Turkey is a modern country bounded by four seas on three sides that spans both Europe and Asia. It is a captivating blend of East meeting West with the aromas that are typically Turkish. With bustling markets filled with antiques, crafts and smells of food cooking, Mosques adorned with mosaics there is sure to be something for everyone to enjoy. Remnants of the past from both the Byzantine and Ottoman Empires give way to the capital city of Istanbul. Crossing the Bosporus Strait the city will charm you with its sites, cafés, boutiques and art. Ankara the capital of Turkey is located in the heart of the Anatolia region. It is the cradle of countless civilisations and is culturally significant and quite a fascination city to explore.
Turkey has many regions but the Aegean is one that most visitors love to come and explore. Home to idyllic sandy beaches and to coastal cities that are waiting to welcome you like Izmir with its hilltop Kadifekale or Velvet Castle that overlooks the city, Kuşadası a beach resort town with a seafront promenade, marina and harbour, which is also the starting point to visit the ruins of nearby Ephesus where you can see the Temple of Hadrian. Then there is Bodrum that stretches the southwest coastline with twin bays and views over Bodrum Castle. This medieval fortress is one of the Seven Wonders of the Ancient World and was completed in the 4th Century. Marmaris is situated on what is known as the Turquoise Coast or Turkish Riviera, known for its lively nightlife, music venues and popular for sailing and diving destinations. Fethiye is a stunning port city and a favourite amongst holiday makers. Along with Ölüdeniz, known for its stunning blue lagoon, white beaches it is a favourite for paragliders. Antalya is a resort city with beaches, yachts that fill its Old Harbour and Hadrian’s Gate built to honour the Roman Emperor’s visit in 130 AD. This along with the Mediterranean Coast has a unique climate, pristine sandy beaches, home to the blue cruise routes and is extremely picturesque and a true holiday paradise.

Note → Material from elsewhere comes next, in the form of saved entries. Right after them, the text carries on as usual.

Lemma inside_cost s s' : inside s s' -> (cost s' < cost s)%nat.
Proof.
  destruct 1 as [s s' Hw | now s s' Hw]; unfold cost.
  - unfold watcher_step in Hw. destruct (hr_events (sy_reloader s)) as [| event rest]; [done |].
    injection Hw as <-. cbn. unfold worker_cost. destruct (hr_phase _); repeat (destruct (Nat.eqb _ 0)); lia.
  - unfold worker_step in Hw. destruct (hr_phase (sy_reloader s)) as [| | | | loaded |] eqn:Hp; [| | | | | done].
    + destruct (hr_pending (sy_reloader s)); [done |]. injection Hw as <-. cbn. lia.
    + injection Hw as <-. cbn. lia.
    + injection Hw as <-. cbn. destruct (hr_pending (sy_reloader s)); cbn; lia.
    + injection Hw as <-. cbn. destruct (hr_pending (sy_reloader s)); cbn; lia.
    + destruct (reload_once _ _ _ _ _ _ _ _) as [[target status] stderr]. injection Hw as <-. cbn.
      destruct (hr_pending (sy_reloader s)); cbn; lia.
Qed.

(** Nothing left to do inside. *)
Definition at_rest (s : System) : Prop := forall s', ~ inside s s'.

Lemma at_rest_iff s :
  at_rest s <-> s.(sy_reloader).(hr_events) = [] /\
    (s.(sy_reloader).(hr_phase) = Aborted \/
     s.(sy_reloader).(hr_phase) = Receiving /\ s.(sy_reloader).(hr_pending) = 0%nat).
Proof.
  split.
  - intros Hrest. split.
    + destruct (hr_events (sy_reloader s)) as [| event rest] eqn:He; [done |].
      exfalso. eapply Hrest, in_watcher. unfold watcher_step. by rewrite He.
    + assert (forall now s', worker_step now s = Some s' -> False) as Hno.
      { intros now s' Hw. by eapply Hrest, in_worker. }
      unfold worker_step in Hno. destruct (hr_phase (sy_reloader s)).
      * destruct (hr_pending (sy_reloader s)); [by right | by destruct (Hno 0 _ eq_refl)].
      * by destruct (Hno 0 _ eq_refl).
      * by destruct (Hno 0 _ eq_refl).
      * by destruct (Hno 0 _ eq_refl).
      * specialize (Hno 0). destruct (reload_once _ _ _ _ _ _ _ _) as [[t st] err]. by destruct (Hno _ eq_refl).
      * by left.
  - intros [He Hp] s' Hin. inversion Hin as [? ? Hw | now ? ? Hw]; subst.
    + unfold watcher_step in Hw. by rewrite He in Hw.
    + unfold worker_step in Hw. destruct Hp as [Hp | [Hp Hn]]; rewrite Hp in Hw; [done |]. by rewrite Hn in Hw.
Qed.

(** [k] internal steps. *)
Inductive inside_steps : nat -> System -> System -> Prop :=
| inside_none s : inside_steps 0 s s
| inside_more k s s1 s2 : inside s s1 -> inside_steps k s1 s2 -> inside_steps (S k) s s2.

(** C33. No configuration change is lost.  Whatever happened so far, with changes of
    the file, other events and signals at any moment, including while the worker
    sleeps, drains its channel, or loads: when the outside is quiet the reloader
    makes at most [cost s] further steps; it stops only with an empty channel,
    waiting for the next event (or aborted); and then, if the file ever changed,
    the version on disk has been read and the status and the printed lines are
    those of its load.  The changes are reported as the watcher library documents
    them: that such reports pass the filter is part of the proof. *)
Theorem no_change_lost (s : System) (k : nat) (s' : System) :
  reached s -> inside_steps k s s' ->
  (k <= cost s)%nat /\
  (at_rest s' ->
     s'.(sy_reloader).(hr_phase) = Aborted \/
     (s'.(sy_reloader).(hr_phase) = Receiving /\ s'.(sy_reloader).(hr_pending) = 0%nat /\
      s'.(sy_read) = s'.(sy_version) /\ ((0 < s'.(sy_version))%nat -> last_load s'))).
Proof.
  intros Hreach Hsteps. assert (reached s') as Hreach'.
  { clear -Hreach Hsteps. induction Hsteps as [s | k s s1 s2 Hin _ IH]; [done |]. apply IH. by eapply reached_inside. }
  split.
  - clear -Hsteps. induction Hsteps as [s | k s s1 s2 Hin%inside_cost _ IH]; lia.
  - intros [He [Hp | [Hp Hn]]]%at_rest_iff; [by left |]. right.
    destruct (reached_inv s' Hreach') as [_ Hr Ha Hc].
    assert (sy_read s' = sy_version s') as Heq.
    { destruct (Nat.lt_ge_cases (sy_read s') (sy_version s')) as [Hlt | ?]; [| lia].
      destruct (Ha ltac:(congruence) Hlt) as [Hex | [? | [? | [? | ?]]]]; [| lia | congruence..].
      rewrite He in Hex. by apply Exists_nil in Hex. }
    split_and!; try done. intros Hpos. rewrite Hp in Hc. apply Hc; [lia | done].
Qed.

(** A start that fails tells which directory or thread, and nothing of the
    configuration; one that succeeds has applied nothing. *)
Lemma start_exact debounce parent create watch spawn target r :
  start debounce parent create watch spawn target = Some r ->
  debounce <> 0 /\
  match r with
  | Ok hr => hr = mk_reloader [] 0 Receiving target status_default [] /\
             create = Ok tt /\ watch = Ok tt /\ spawn = Ok tt
  | Err _ => is_ok create && is_ok watch && is_ok spawn = false
  end.
Proof.
  unfold start, build_watcher. destruct (Dur.is_zero debounce) eqn:Hz; [done |]. intros [= <-].
  split; [by apply Z.eqb_neq |].
  destruct create as [[] | e]; [| done]. destruct watch as [[] | e]; [| done]. by destruct spawn as [[] | e].
Qed.
End Reloader.

(** A file that becomes unreadable: six steps later its load is recorded. *)
Definition demo_apply (_ : RuntimeConfigSnapshot) (t : unit) : bool * unit := (true, t).
Definition demo_path : string := "/etc/orihsus/config.yaml".
Definition demo_changed : System (Target := unit) (IoError := unit) :=
  mk_system (mk_reloader [Some (KindModify, [demo_path])] 0 Receiving tt status_default []) (Err (Permission demo_path)) 1 0.

Definition demo_show (_ : unit) : string := "".

Lemma demo_changed_reached : reached demo_show demo_apply demo_path demo_config demo_changed.
Proof.
  pose (s0 := mk_system (mk_reloader [] 0 Receiving tt status_default []) (Err (Permission demo_path)) 0 0
    : System (Target := unit) (IoError := unit)).
  apply (reached_outside demo_show demo_apply demo_path demo_config s0); [apply reached_start |].
  apply (out_edit demo_path s0 (Err (Permission demo_path)) KindModify [demo_path]); [apply rep_modified | done].
Qed.

Definition demo_read : System (Target := unit) (IoError := unit) :=
  mk_system (mk_reloader [] 0 Receiving tt
      (record_failure ("cannot reload config: " +:+ display_error demo_show (Permission demo_path)) status_default)
      [RELOAD_FAILED_SUMMARY])
    (Err (Permission demo_path)) 1 1.

Lemma demo_reads : inside_steps demo_show demo_apply demo_path demo_config 6 demo_changed demo_read.
Proof.
  eapply inside_more; [by apply in_watcher |].
  do 5 (eapply inside_more; [by apply (in_worker _ _ _ _ 0) |]). apply inside_none.
Qed.

Lemma no_change_lost_witness :
  sy_read demo_read = sy_version demo_read /\ last_load demo_show demo_apply demo_config demo_read.
Proof.
  destruct (no_change_lost demo_show demo_apply demo_path demo_config demo_changed 6 demo_read
    demo_changed_reached demo_reads) as [_ Hlast].
  destruct Hlast as [Hp | (_ & _ & Hread & Hload)].
  - apply at_rest_iff. split; [done |]. by right.
  - discriminate Hp.
  - split; [exact Hread | apply Hload]. simpl. lia.
Defined.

No visit to Turkey would be complete without seeing the sites of Gallipoli, Çanakkale and Troy. Situated on the Strait of the Dardanelles and linking to the Gallipoli Peninsula. This narrow strait connects the Sea of Marmara with the Aegean and Mediterranean Seas. At its narrowest point it is abreast with the city of Çanakkale one of the loveliest cities to be found in the Marmara region with its ancient ruins and nearby islands. The UNESCO Listed Ancient City of Troy lies just 31 kms south of Çanakkale and is famous for its legendary setting of the long Trojan War, a city only conquered when Greek soldiers hid themselves within a peace offering of a Trojan Horse to gain access to the city. There are many excavations sites and Troy has a special importance in this area.
The Gallipoli peninsula was an extensive battlefield during World War I and the Battle of the Dardanelles, which serves as a commemorative site for Australian, New Zealand, British, French and Turkish soldiers who fought and died during these wars. Gallipoli offers some astounding tourism attractions and can be visited either by a day trip from Istanbul or by ferry from Çanakkale to Kilitabahir or Eceabat, which are both near the battlefields.
Pamukkale is a town in western Turkey known for its mineral rich thermal waters flowing down white travertine terraces on a nearby hillside. It neighbour Hierapolis, is an ancient Roman spa city founded around 190 B.C. Ruins there include a well-preserved theatre and a necropolis with sarcophagi that stretch for 2 kms. The Antique Pool is famous for its submerged Roman columns, the result of an earthquake.
Cappadocia is a semi-arid region in the west of the country. It is known for its distinctive fairy chimneys, tall, cone-shaped rock formations clustered in the Monks Valley and Göreme. Other notable sites include the Bronze Age homes carved into valley walls by troglodytes (cave dwellers) and later used as refuges by early Christians. Just east of town of Göreme is the Open Air Museum, with Cave Churches and Frescoes from the 10th–12th Centuries. Southwest is Uçhisar Castle, a fortification carved into a large rock, with panoramic views from the top.